■ **ASSIGNED TASK**: The line containing "block_laid a m' (block_at a newp i)" marks the end: output every line of the data up to it, and that line too, exactly as written.
• • • • • • •
Lemma CreatePage_spec (newp : Z) (a : Pool) (m : mem) :
  geometry a ->
  exists m',
    CreatePage newp a m
    = (set_stats
         (set_freeList (set_pageList a newp)
            (block_at a newp (blocksPerPage (settings a) - 1)))
         {| freeBlocks := wrap (freeBlocks (stats a) + blocksPerPage (settings a));
            blocksInUse := blocksInUse (stats a);
            pagesInUse := wrap (pagesInUse (stats a) + 1);
            mostBlocksInUse := mostBlocksInUse (stats a);
            mostPagesInUse :=
              if mostPagesInUse (stats a) <? wrap (pagesInUse (stats a) + 1)
              then wrap (pagesInUse (stats a) + 1) else mostPagesInUse (stats a);
            allocations := allocations (stats a);
            deallocations := deallocations (stats a) |}, m')
    /\ (forall j, 0 <= j < ptrSize -> m' (newp + j) = byte_of (pageList a) j)
    /\ (forall x, newp + ptrSize <= x < newp + ptrSize + leftAlign a -> m' x = ALIGN)
    /\ (forall i, 0 <= i < blocksPerPage (settings a) ->
          header_laid a m' (block_at a newp i)
          /\ block_laid a m' (block_at a newp i)
               (if i =? 0 then freeList a else block_at a newp (i - 1))
          /\ (i < blocksPerPage (settings a) - 1 ->
              forall x, block_at a newp i + blockSize a + padBytes (settings a) <= x
                        < block_at a newp i + blockSize a + padBytes (settings a)
                          + interAlign a ->
                        m' x = ALIGN))
    /\ (forall x, x < newp \/ newp + pageSize a <= x -> m' x = m x).
Proof.
  intros G.
  pose proof (geometry_bpp a G) as Hbpp.
  pose proof (geometry_chunk a G) as Hc.
  pose proof (block_at_last a newp G) as Hlast.
  destruct G as [Hhs Hpad Hbs Hla Hia Hb Hlcs Hics Hps Hfit].
  unfold sizeof_DebugHeader in Hhs.
  unfold CreatePage, Push.
  rewrite wrap_small by lia.
  set (m4 := memset _ _ PAD _).
  destruct (CreatePage_loop_spec a Hpad Hbs Hia ltac:(lia)
              (Z.to_nat (blocksPerPage (settings a) - 1)) m4
              (newp + ptrSize + leftAlign a + headerSize a + padBytes (settings a))
              (freeList a)) as (m5 & E & L & F).
  rewrite Z2Nat.id in * by lia. rewrite Hc in *.
  rewrite E. clear E.
  match goal with |- exists _, (_, ?M) = _ /\ _ => set (m8 := M) end.
  exists m8. split.
  { apply f_equal2; [|reflexivity].
    unfold set_stats, set_freeList, set_pageList; simpl. f_equal.
    unfold block_at, left_offset; lia. }
  set (n := blocksPerPage (settings a)) in *.
  set (c := interChunkSize a) in *.
  unfold header_laid, block_laid, gap_laid, block_at, left_offset, ptrSize,
    UNALLOCATED, PAD, ALIGN in *.
  assert (Hn : forall i, 0 <= i < n - 1 -> (i + 1) * c <= (n - 1) * c)
    by (intros; apply Z.mul_le_mono_nonneg_r; lia).
  assert (Hge : forall i, 0 <= i -> 0 <= i * c)
    by (intros; apply Z.mul_nonneg_nonneg; lia).
  pose proof (Hge (n - 1) ltac:(lia)) as Hge1.
  split; [|split; [|split]].
  - intros j Hj. subst m8. repeat mem_step. rewrite F by lia. subst m4.
    repeat mem_step. f_equal; lia.
  - intros x Hx. subst m8. repeat mem_step. rewrite F by lia. subst m4.
    repeat mem_step. reflexivity.
  - intros i Hi. split; [|split].
    + destruct (Z.eq_dec i 0) as [-> | Hne].
      * split; intros; subst m8; repeat mem_step; rewrite F by lia; subst m4;
          repeat mem_step; reflexivity.
      * destruct (L (i - 1) ltac:(lia)) as [_ (Ga & Gb & Gc)].
        pose proof (Hn (i - 1) ltac:(lia)) as Hni.
        pose proof (Hge (i - 1) ltac:(lia)).
        split; intros; subst m8; repeat mem_step.
        -- apply Gb. lia.
        -- apply Gc. lia.
    + destruct (Z.eq_dec i (n - 1)) as [-> | Hne].
      * repeat split; intros; subst m8; repeat mem_step; try reflexivity.
        f_equal; [|lia].
        destruct (Z.eqb_spec (n - 1) 0); [reflexivity | lia].
      * destruct (L i ltac:(lia)) as [(La & Lb & Lc) _].
        pose proof (Hn i ltac:(lia)) as Hni.
        pose proof (Hge i ltac:(lia)).
        repeat split; intros; subst m8; repeat mem_step.
        -- pose proof (La j ltac:(lia)) as Lj.
           match goal with
           | |- m5 ?X = _ =>
             match type of Lj with m5 ?Y = _ => replace X with Y by lia end
           end.
           rewrite Lj. destruct (Z.eqb_spec i 0); [reflexivity | f_equal; lia].
        -- apply Lb. lia.
        -- apply Lc. lia.
    + intros Hlt x Hx.
      destruct (L i ltac:(lia)) as [_ (Ga & Gb & Gc)].
      pose proof (Hn i ltac:(lia)) as Hni.
      pose proof (Hge i ltac:(lia)).
      subst m8. repeat mem_step. apply Ga. lia.
  - intros x Hx. subst m8. repeat mem_step. rewrite F by lia. subst m4.
    repeat mem_step. reflexivity.
Qed.

End CreatePageFacts.

(** ** Free: the page walk and the validation *)

Module FreeFacts.
Import ObjectAllocator Layout MachineFacts CreatePageFacts.

Lemma pads_intact_spec (m : mem) (n : nat) : forall pl pr,
  pads_intact m n pl pr = true
  <-> (forall i, 0 <= i < Z.of_nat n -> m (pl - i) = PAD /\ m (pr + i) = PAD).
Proof.
  induction n as [|n IH]; intros pl pr; cbn [pads_intact].
  - split; [intros _ i Hi; lia | reflexivity].
  - destruct (Z.eqb_spec (m pl) PAD) as [El|El];
      destruct (Z.eqb_spec (m pr) PAD) as [Er|Er]; cbn [negb orb].
    + rewrite IH. split.
      * intros H i Hi. destruct (Z.eq_dec i 0) as [-> | Hne].
        -- now rewrite Z.sub_0_r, Z.add_0_r.
        -- destruct (H (i - 1) ltac:(lia)) as [H1 H2].
           replace (pl - 1 - (i - 1)) with (pl - i) in H1 by lia.
           replace (pr + 1 + (i - 1)) with (pr + i) in H2 by lia. auto.
      * intros H i Hi. destruct (H (i + 1) ltac:(lia)) as [H1 H2].
        replace (pl - (i + 1)) with (pl - 1 - i) in H1 by lia.
        replace (pr + (i + 1)) with (pr + 1 + i) in H2 by lia. auto.
    + split; [discriminate|]. intros H. destruct (H 0 ltac:(lia)) as [_ H2].
      rewrite Z.add_0_r in H2. contradiction.
    + split; [discriminate|]. intros H. destruct (H 0 ltac:(lia)) as [H1 _].
      rewrite Z.sub_0_r in H1. contradiction.
    + split; [discriminate|]. intros H. destruct (H 0 ltac:(lia)) as [H1 _].
      rewrite Z.sub_0_r in H1. contradiction.
Qed.

Lemma pads_intact_ok (a : Pool) (m : mem) (del : Z) :
  pads_intact m (Z.to_nat (padBytes (settings a))) (del - 1) (del + blockSize a) = true
  <-> pads_ok a m del.
Proof.
  rewrite pads_intact_spec. unfold pads_ok.
  split; intros H i Hi; apply H; lia.
Qed.

(** A linked list only depends on the link words of its nodes. *)
Lemma list_rep_frame (m m' : mem) (l : list Z) : forall p,
  list_rep m p l ->
  (forall q x, In q l -> q <= x < q + 4 -> m' x = m x) ->
  list_rep m' p l.
Proof.
  induction l as [|q l IH]; intros p H F; cbn [list_rep] in *; [assumption|].
  destruct H as (-> & Hq & H). repeat split; try assumption.
  rewrite (load32_ext m m')
    by (intros; apply (F q); [left; reflexivity | assumption]).
  apply IH; [assumption|]. intros q' x Hin Hx.
  apply (F q'); [right; assumption | assumption].
Qed.

Lemma pages_sep_in (a : Pool) (l : list Z) (p : Z) :
  pages_sep a l -> In p l -> 0 < p /\ p + pageSize a <= 2 ^ 32.
Proof.
  induction l as [|q l IH]; cbn [pages_sep In]; [tauto|].
  intros (H1 & H2 & _ & H4) [-> | Hin]; auto.
Qed.

(** Two pages of a separated list are equal or disjoint. *)
Lemma pages_sep_disjoint (a : Pool) (l : list Z) (p q : Z) :
  pages_sep a l -> In p l -> In q l ->
  p = q \/ q + pageSize a <= p \/ p + pageSize a <= q.
Proof.
  induction l as [|r l IH]; cbn [pages_sep In]; [tauto|].
  intros (H1 & H2 & H3 & H4) [-> | Hp] [-> | Hq]; auto.
  destruct (H3 p Hp); auto.
Qed.

(** With separated pages, the walk finds the page that holds the address. *)
Lemma first_page_sep (a : Pool) (del pb : Z) (l : list Z) :
  pages_sep a l -> In pb l -> pb <= del < pb + pageSize a ->
  first_page a del l = Some pb.
Proof.
  intros S Hin Hd.
  destruct (pages_sep_in a l pb S Hin) as [Hpb0 Hpb1].
  induction l as [|p l IH]; cbn [first_page pages_sep In] in *; [contradiction|].
  destruct S as (Hp0 & Hp1 & Hsep & S).
  rewrite (wrap_small del), (wrap_small p) by lia.
  destruct Hin as [-> | Hin].
  - rewrite wrap_small by lia.
    destruct (Z.ltb_spec (del - pb) (pageSize a)); [reflexivity | lia].
  - destruct (Hsep pb Hin) as [Hlt | Hgt].
    + replace (wrap (del - p)) with (del - p + 2 ^ 32).
      * destruct (Z.ltb_spec (del - p + 2 ^ 32) (pageSize a)); [lia | auto].
      * unfold wrap. apply Z.mod_unique with (q := -1); lia.
    + rewrite wrap_small by lia.
      destruct (Z.ltb_spec (del - p) (pageSize a)); [lia | auto].
Qed.

Section Build.

Variable cstr : Z -> string.
Variable exceptions : bool.

(** The walk of [Free] over a well-formed page list ends, and decides by
    the first page that holds the address. *)
Lemma Free_walk_spec (a : Pool) (m : mem) (del filename line : Z) (l : list Z) :
  forall (fuel : nat) (p : Z),
  list_rep m p l -> (List.length l < fuel)%nat ->
  Free_walk cstr fuel a m del filename line p
  = Some match first_page a del l with
         | Some pb =>
           Free_validate cstr a m del filename line (wrap (wrap del - wrap pb))
         | None => Valid
         end.
Proof.
  induction l as [|q l IH]; intros fuel p R Hf; cbn [list_rep first_page List.length] in *.
  - subst p. destruct fuel as [|f]; [lia|]. reflexivity.
  - destruct R as (-> & Hq & R). destruct fuel as [|f]; [lia|].
    cbn [Free_walk]. destruct (Z.eqb_spec q 0); [contradiction|].
    destruct (wrap (wrap del - wrap q) <? pageSize a).
    + destruct (Free_validate cstr a m del filename line _); [|reflexivity].
      destruct f as [|f]; [lia | reflexivity].
    + apply IH; [assumption | lia].
Qed.

(** [Free] on an address whose validation passes (or that no page holds). *)
Lemma Free_valid (fuel : nat) (del filename line : Z) (a : Pool) (m : mem) :
  Free_walk cstr fuel a m del filename line (pageList a) = Some Valid ->
  Free cstr exceptions fuel del filename line a m
  = Some (Returned 0,
          set_stats (set_freeList a del)
            {| freeBlocks := wrap (freeBlocks (stats a) + 1);
               blocksInUse := wrap (blocksInUse (stats a) - 1);
               pagesInUse := pagesInUse (stats a);
               mostBlocksInUse := mostBlocksInUse (stats a);
               mostPagesInUse := mostPagesInUse (stats a);
               allocations := allocations (stats a);
               deallocations := wrap (deallocations (stats a) + 1) |},
          store32
            (memset (memset m del FREED (blockSize a))
               (del - headerSize a - padBytes (settings a)) 0 (headerSize a))
            del (freeList a)).
Proof. intros E. unfold Free. rewrite E. reflexivity. Qed.

(** [Free] on an address whose validation fails. *)
Lemma Free_invalid (fuel : nat) (del filename line : Z) (a : Pool) (m : mem)
    (l e : string) (c : Z) :
  Free_walk cstr fuel a m del filename line (pageList a) = Some (Invalid l e c) ->
  Free cstr exceptions fuel del filename line a m
  = Some (if exceptions then Thrown (mkException cstr e filename line)
          else Returned c, log a l, m).
Proof.
  intros E. unfold Free. rewrite E. destruct exceptions; reflexivity.
Qed.

(** The offset the alignment test of [Free] subtracts. *)
Lemma left_offset_wrap (a : Pool) :
  geometry a ->
  wrap (leftChunkSize a - padBytes (settings a) - blockSize a) = left_offset a.
Proof.
  intros G. pose proof (geometry_bpp a G). destruct G.
  unfold left_offset, ptrSize, sizeof_DebugHeader in *.
  assert (1 * interChunkSize a <= blocksPerPage (settings a) * interChunkSize a)
    by (apply Z.mul_le_mono_nonneg_r; lia).
  rewrite wrap_small; lia.
Qed.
• • • • • • •
■ **EXERCISE ANSWER**:
Lemma CreatePage_spec (newp : Z) (a : Pool) (m : mem) :
  geometry a ->
  exists m',
    CreatePage newp a m
    = (set_stats
         (set_freeList (set_pageList a newp)
            (block_at a newp (blocksPerPage (settings a) - 1)))
         {| freeBlocks := wrap (freeBlocks (stats a) + blocksPerPage (settings a));
            blocksInUse := blocksInUse (stats a);
            pagesInUse := wrap (pagesInUse (stats a) + 1);
            mostBlocksInUse := mostBlocksInUse (stats a);
            mostPagesInUse :=
              if mostPagesInUse (stats a) <? wrap (pagesInUse (stats a) + 1)
              then wrap (pagesInUse (stats a) + 1) else mostPagesInUse (stats a);
            allocations := allocations (stats a);
            deallocations := deallocations (stats a) |}, m')
    /\ (forall j, 0 <= j < ptrSize -> m' (newp + j) = byte_of (pageList a) j)
    /\ (forall x, newp + ptrSize <= x < newp + ptrSize + leftAlign a -> m' x = ALIGN)
    /\ (forall i, 0 <= i < blocksPerPage (settings a) ->
          header_laid a m' (block_at a newp i)
          /\ block_laid a m' (block_at a newp i)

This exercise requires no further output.